SentenceTransformer based on allenai/specter2_base
This is a sentence-transformers model finetuned from allenai/specter2_base. It maps sentences & paragraphs to a 768-dimensional dense vector space and can be used for semantic textual similarity, semantic search, paraphrase mining, text classification, clustering, and more.
Model Details
Model Description
- Model Type: Sentence Transformer
- Base model: allenai/specter2_base
- Maximum Sequence Length: 512 tokens
- Output Dimensionality: 768 dimensions
- Similarity Function: Cosine Similarity
Model Sources
- Documentation: Sentence Transformers Documentation
- Repository: Sentence Transformers on GitHub
- Hugging Face: Sentence Transformers on Hugging Face
Full Model Architecture
SentenceTransformer(
(0): Transformer({'max_seq_length': 512, 'do_lower_case': False, 'architecture': 'BertModel'})

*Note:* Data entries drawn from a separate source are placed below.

Lemma planck_denominator_pos lam T :
  0 < lam -> 0 < T ->
  0 < lam ^ 5 * (exp ((h_planck * c_light) / (lam * k_B * T)) - 1).
Proof.
  intros Hl HT. apply Rmult_lt_0_compat; [apply pow_lt; exact Hl|].
  assert (Hx : 0 < (h_planck * c_light) / (lam * k_B * T)).
  { unfold h_planck, c_light, k_B. apply Rdiv_lt_0_compat; [lra|].
    apply Rmult_lt_0_compat; [|exact HT]. apply Rmult_lt_0_compat; lra. }
  pose proof (exp_increasing 0 _ Hx) as He. rewrite exp_0 in He. lra.
Qed.



(** ** Trail lengths over a run *)

Lemma trail_push_length t xy :
  (length t <= 400)%nat -> length (trail_push t xy) = Nat.min (S (length t)) 400.
Proof.
  intro H. unfold trail_push. rewrite length_app. cbn [length].
  destruct (Nat.ltb_spec 400 (length t + 1)).
  - destruct t as [|a t]; cbn [length] in *; [lia|].
    cbn [app tl]. rewrite length_app. cbn [length]. lia.
  - rewrite length_app. cbn [length]. lia.
Qed.

(** The trails all hold [min(n, 400)] points. *)
Definition trails_of_length (n : nat) (pl : list body) : Prop :=
  Forall (fun p => length (trail p) = Nat.min n 400) pl.

Lemma frame_trail_lengths solve hzo w ev w' n :
  trails_of_length n (planetes w) -> frame solve hzo w ev = Ret w' ->
  trails_of_length (S n) (planetes w').
Proof.
  intros Hb Hf. rewrite frame_eq in Hf. cbv zeta in Hf.
  destruct (hz_frame hzo _); [|discriminate].
  injection Hf as <-. unfold trails_of_length in *. cbn [planetes].
  apply Forall_map. unfold record_trail. cbn [trail].
  apply Forall_forall. intros p Hp.
  assert (Ht : In (trail p) (map trail (planetes w))).
  { erewrite <- write_back_trails. apply in_map. exact Hp. }
  apply in_map_iff in Ht as [q [Hq Hin]].
  rewrite Forall_forall in Hb. specialize (Hb q Hin). rewrite Hq in Hb.
  rewrite trail_push_length, Hb by lia. lia.
Qed.
(** * GameSimulator: a tick-driven duel simulator and its Monte-Carlo tally

    Shallow embedding of [GameSimulator.py] ([Character], [run_simulation],
    [plot_average_health]) and the properties its specification states.

    Modelling conventions.
    - Python [int] is [Z] (health, attack power, healing, damage) or [nat]
      (counters that start at 0 and are only incremented).
    - Python [float] is modelled by exact rationals [Q]; rounding of binary
      floating point is outside the model.  [int(x)] on a float truncates
      toward zero and is [int_of_float].
    - The module-level generator of [random] is an explicit tape of draws,
      threaded through every stochastic call.
    - [defaultdict(list)] is a [gmap nat (list Z)] whose missing keys read
      as the empty list.
    - The [while] loop of a fight has no bound in the source; it is run with
      fuel, and running out of fuel is reported as [OutOfFuel]. *)

From Stdlib Require Import ZArith QArith Qround Qabs Qminmax Lia Lqa List Bool
  String.
From stdpp Require Import base option list strings gmap fin_maps sorting.

Local Open Scope Z_scope.

(** ** Floats as rationals *)

Module Float.

Definition ltb (x y : Q) : bool := negb (Qle_bool y x).
Definition leb (x y : Q) : bool := Qle_bool x y.

(** [int(x)]: truncation toward zero. *)
Definition int_of_float (x : Q) : Z := Z.quot (Qnum x) (Zpos (Qden x)).

Definition of_int (n : Z) : Q := inject_Z n.

End Float.

(** ** The random source

    [random.random()] reads the next cell of the tape as a uniform draw;
    [random.gauss(mu, sigma)] reads the next cell as a standard normal draw
    [z] and returns [mu + z * sigma]. *)

Record Rng := { tape : nat -> Q; cursor : nat }.

Definition next (r : Rng) : Rng :=
  {| tape := tape r; cursor := S (cursor r) |}.

Definition random (r : Rng) : Q * Rng := (tape r (cursor r), next r).

Definition gauss (mu sigma : Q) (r : Rng) : Q * Rng :=
  ((mu + tape r (cursor r) * sigma)%Q, next r).

(** A tape that replays a finite script and then repeats [d]. *)
Definition script (l : list Q) (d : Q) : Rng :=
  {| tape := fun n => nth n l d; cursor := 0 |}.

(** ** Character *)

Record Params := {
  p_attack_power : Z;
  p_health : Z;
  p_healing : Z;
  p_attack_cooldown : Q;
  p_healing_cooldown : Q
}.

Record Character := {
  name : string;
  attack_power : Z;
  healing : Z;
  max_health : Z;
  health : Z;
  attack_cooldown : Q;
  healing_cooldown : Q;
  time_until_attack : Q;
  time_until_heal : Q
}.

(** [Character.__init__] *)
Definition init (n : string) (p : Params) : Character :=
  {| name := n;
     attack_power := p_attack_power p;
     healing := p_healing p;
     max_health := p_health p;
     health := p_health p;
     attack_cooldown := p_attack_cooldown p;
     healing_cooldown := p_healing_cooldown p;
     time_until_attack := 0.0;
     time_until_heal := 0.0 |}.

Definition set_health (h : Z) (c : Character) : Character :=
  {| name := name c; attack_power := attack_power c; healing := healing c;
     max_health := max_health c; health := h;
     attack_cooldown := attack_cooldown c;
     healing_cooldown := healing_cooldown c;
     time_until_attack := time_until_attack c;
     time_until_heal := time_until_heal c |}.

Definition set_time_until_attack (t : Q) (c : Character) : Character :=
  {| name := name c; attack_power := attack_power c; healing := healing c;
     max_health := max_health c; health := health c;
     attack_cooldown := attack_cooldown c;
     healing_cooldown := healing_cooldown c;
     time_until_attack := t;
     time_until_heal := time_until_heal c |}.

Definition set_time_until_heal (t : Q) (c : Character) : Character :=
  {| name := name c; attack_power := attack_power c; healing := healing c;
     max_health := max_health c; health := health c;
     attack_cooldown := attack_cooldown c;
     healing_cooldown := healing_cooldown c;
     time_until_attack := time_until_attack c;
     time_until_heal := t |}.

(** The miss threshold of both actions. *)
Definition MISS : Q := 0.05.

(** [Character.attack]: the method assigns no attribute, so the model has
    no [Character] output; it returns the damage and the advanced tape. *)
Definition attack (c : Character) (r : Rng) : Z * Rng :=
  let (u, r1) := random r in
  if Float.ltb u MISS then (0, r1)
  else
    let (g, r2) := gauss (Float.of_int (attack_power c)) 8 r1 in
    let base_damage := Float.int_of_float g in
    (Z.max 0 base_damage, r2).

(** [Character.heal]: on a miss it returns [self.health]; otherwise it
    assigns [self.health] and falls off the end (returns [None]). *)
Definition heal (c : Character) (r : Rng) : option Z * Character * Rng :=
  let (u, r1) := random r in
  if Float.ltb u MISS then (Some (health c), c, r1)
  else
    let (heal_variance, r2) := gauss 1.0 0.2 r1 in
    let healing_amount :=
      Float.int_of_float (Float.of_int (healing c) * heal_variance)%Q in
    (None,
     set_health (Z.min (health c + healing_amount) (max_health c)) c,
     r2).

(** ** One fight

    The locals of [run_simulation] that a fight reads and writes, the
    generator, and two ghost fields: [guard_health] remembers the healths
    the loop guard saw when the current iteration was entered, and [trace]
    lists the actions performed so far. *)

Inductive side := SideA | SideB.
Inductive action := Attack | Heal.

Record event := {
  ev_tick : nat;          (* iteration in which the action happened *)
  ev_side : side;         (* who acted *)
  ev_action : action;
  ev_health : Z;          (* the actor's own health when it acted *)
  ev_guard_a : Z;         (* healths seen by the guard of that iteration *)
  ev_guard_b : Z
}.

Abbreviation history := (gmap nat (list Z)).

Record State := {
  rng : Rng;
  a : Character;
  b : Character;
  current_time : Q;
  tick_count : nat;
  health_history_a : history;
  health_history_b : history;
  guard_health : Z * Z;
  trace : list event
}.

Definition TICK_LENGTH : Q := 0.1.

(** [d[k].append(x)] on a [defaultdict(list)]. *)
Definition dd_get (d : history) (k : nat) : list Z := default [] (d !! k).
Definition dd_append (k : nat) (x : Z) (d : history) : history :=
  <[k := dd_get d k ++ [x]]> d.

Definition set_rng (r : Rng) (s : State) : State :=
  {| rng := r; a := a s; b := b s; current_time := current_time s;
     tick_count := tick_count s;
     health_history_a := health_history_a s;
     health_history_b := health_history_b s;
     guard_health := guard_health s; trace := trace s |}.

Definition set_a (c : Character) (s : State) : State :=
  {| rng := rng s; a := c; b := b s; current_time := current_time s;
     tick_count := tick_count s;
     health_history_a := health_history_a s;
     health_history_b := health_history_b s;
     guard_health := guard_health s; trace := trace s |}.

Definition set_b (c : Character) (s : State) : State :=
  {| rng := rng s; a := a s; b := c; current_time := current_time s;
     tick_count := tick_count s;
     health_history_a := health_history_a s;
     health_history_b := health_history_b s;
     guard_health := guard_health s; trace := trace s |}.

Definition who (x : side) (s : State) : Character :=
  match x with SideA => a s | SideB => b s end.

(** Ghost: note the healths the guard has just accepted. *)
Definition enter (s : State) : State :=
  {| rng := rng s; a := a s; b := b s; current_time := current_time s;
     tick_count := tick_count s;
     health_history_a := health_history_a s;
     health_history_b := health_history_b s;
     guard_health := (health (a s), health (b s)); trace := trace s |}.

(** Ghost: append an action of [x] to the trace. *)
Definition logged (s : State) (x : side) (k : action) : event :=
  {| ev_tick := tick_count s; ev_side := x; ev_action := k;
     ev_health := health (who x s);
     ev_guard_a := fst (guard_health s);
     ev_guard_b := snd (guard_health s) |}.

Definition log (x : side) (k : action) (s : State) : State :=
  {| rng := rng s; a := a s; b := b s; current_time := current_time s;
     tick_count := tick_count s;
     health_history_a := health_history_a s;
     health_history_b := health_history_b s;
     guard_health := guard_health s;
     trace := trace s ++ [logged s x k] |}.

(** [health_history_a[tick_count].append(a.health)] and the same for B. *)
Definition record_health (s : State) : State :=
  {| rng := rng s; a := a s; b := b s; current_time := current_time s;
     tick_count := tick_count s;
     health_history_a :=
       dd_append (tick_count s) (health (a s)) (health_history_a s);
     health_history_b :=
       dd_append (tick_count s) (health (b s)) (health_history_b s);
     guard_health := guard_health s; trace := trace s |}.

(** [damage = a.attack(); b.health -= damage;
     a.time_until_attack = a.attack_cooldown] *)
Definition a_attack (s : State) : State :=
  let s := log SideA Attack s in
  let (damage, r) := attack (a s) (rng s) in
  let s := set_rng r s in
  let s := set_b (set_health (health (b s) - damage) (b s)) s in
  set_a (set_time_until_attack (attack_cooldown (a s)) (a s)) s.

(** [a.heal(); a.time_until_heal = a.healing_cooldown] *)
Definition a_heal (s : State) : State :=
  let s := log SideA Heal s in
  let '(_, c, r) := heal (a s) (rng s) in
  let s := set_a c (set_rng r s) in
  set_a (set_time_until_heal (healing_cooldown (a s)) (a s)) s.

Definition b_attack (s : State) : State :=
  let s := log SideB Attack s in
  let (damage, r) := attack (b s) (rng s) in
  let s := set_rng r s in
  let s := set_a (set_health (health (a s) - damage) (a s)) s in
  set_b (set_time_until_attack (attack_cooldown (b s)) (b s)) s.

Definition b_heal (s : State) : State :=
  let s := log SideB Heal s in
  let '(_, c, r) := heal (b s) (rng s) in
  let s := set_b c (set_rng r s) in
  set_b (set_time_until_heal (healing_cooldown (b s)) (b s)) s.

(** The four guards of the loop body. *)
Definition attack_due (c : Character) : bool :=
  Float.leb (time_until_attack c) 0.
Definition heal_due (c : Character) : bool :=
  Float.leb (time_until_heal c) 0 && (0 <? healing c).

Definition cool (c : Character) : Character :=
  set_time_until_heal (time_until_heal c - TICK_LENGTH)%Q
    (set_time_until_attack (time_until_attack c - TICK_LENGTH)%Q c).

(** [current_time += TICK_LENGTH; tick_count += 1] and the four timers. *)
Definition advance (s : State) : State :=
  {| rng := rng s; a := cool (a s); b := cool (b s);
     current_time := (current_time s + TICK_LENGTH)%Q;
     tick_count := S (tick_count s);
     health_history_a := health_history_a s;
     health_history_b := health_history_b s;
     guard_health := guard_health s; trace := trace s |}.

Definition when (c : bool) (f : State -> State) (s : State) : State :=
  if c then f s else s.

(** The body of the [while] loop. *)
Definition tick (track_health : bool) (s : State) : State :=
  let s := enter s in
  let s := when track_health record_health s in
  let s := when (attack_due (a s)) a_attack s in
  let s := when (heal_due (a s)) a_heal s in
  let s := when (attack_due (b s)) b_attack s in
  let s := when (heal_due (b s)) b_heal s in
  advance s.

(** [while a.health > 0 and b.health > 0] *)
Definition alive (s : State) : bool :=
  (0 <? health (a s)) && (0 <? health (b s)).

Fixpoint fight (fuel : nat) (track_health : bool) (s : State) : option State :=
  if alive s then
    match fuel with
    | O => None
    | S fuel' => fight fuel' track_health (tick track_health s)
    end
  else Some s.

(** ** The tally over all matches *)

Inductive exn := ZeroDivisionError.

Inductive result (A : Type) :=
| Ok (x : A)
| Raise (e : exn)
| OutOfFuel.
Arguments Ok {A} x.
Arguments Raise {A} e.
Arguments OutOfFuel {A}.

Definition bind {A B} (m : result A) (f : A -> result B) : result B :=
  match m with
  | Ok x => f x
  | Raise e => Raise e
  | OutOfFuel => OutOfFuel
  end.

Notation "'let*' x ':=' m 'in' k" := (bind m (fun x => k))
  (at level 10, x name, m at level 100, k at level 200).

(** Python's [/] on two integers. *)
Definition truediv (x y : Z) : result Q :=
  if y =? 0 then Raise ZeroDivisionError
  else Ok (Float.of_int x / Float.of_int y)%Q.

(** Ghost summary of one finished match. *)
Record match_log := {
  ml_ticks : nat;          (* iterations of the loop *)
  ml_health_a : Z;         (* final healths *)
  ml_health_b : Z;
  ml_events : list event
}.

(** The locals of [run_simulation] that outlive a match, the generator,
    and the ghost list of finished matches. *)
Record Tally := {
  wins_a : nat;
  wins_b : nat;
  histories : history * history;
  generator : Rng;
  matches : list match_log
}.

(** The [if]/[elif] that follows the loop. *)
Definition award (ha hb : Z) (w : nat * nat) : nat * nat :=
  if (hb <? ha) && (0 <? ha) then (S (fst w), snd w)
  else if (ha <? hb) && (0 <? hb) then (fst w, S (snd w))
  else w.

Definition start (char_a_params char_b_params : Params) (t : Tally) : State :=
  {| rng := generator t;
     a := init "A" char_a_params;
     b := init "B" char_b_params;
     current_time := 0.0;
     tick_count := 0;
     health_history_a := fst (histories t);
     health_history_b := snd (histories t);
     guard_health := (0, 0);
     trace := [] |}.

(1): Pooling({'word_embedding_dimension': 768, 'pooling_mode_cls_token': False, 'pooling_mode_mean_tokens': True, 'pooling_mode_max_tokens': False, 'pooling_mode_mean_sqrt_len_tokens': False, 'pooling_mode_weightedmean_tokens': False, 'pooling_mode_lasttoken': False, 'include_prompt': True})
)
Usage
Direct Usage (Sentence Transformers)
First install the Sentence Transformers library:
pip install -U sentence-transformers
Then you can load this model and run inference.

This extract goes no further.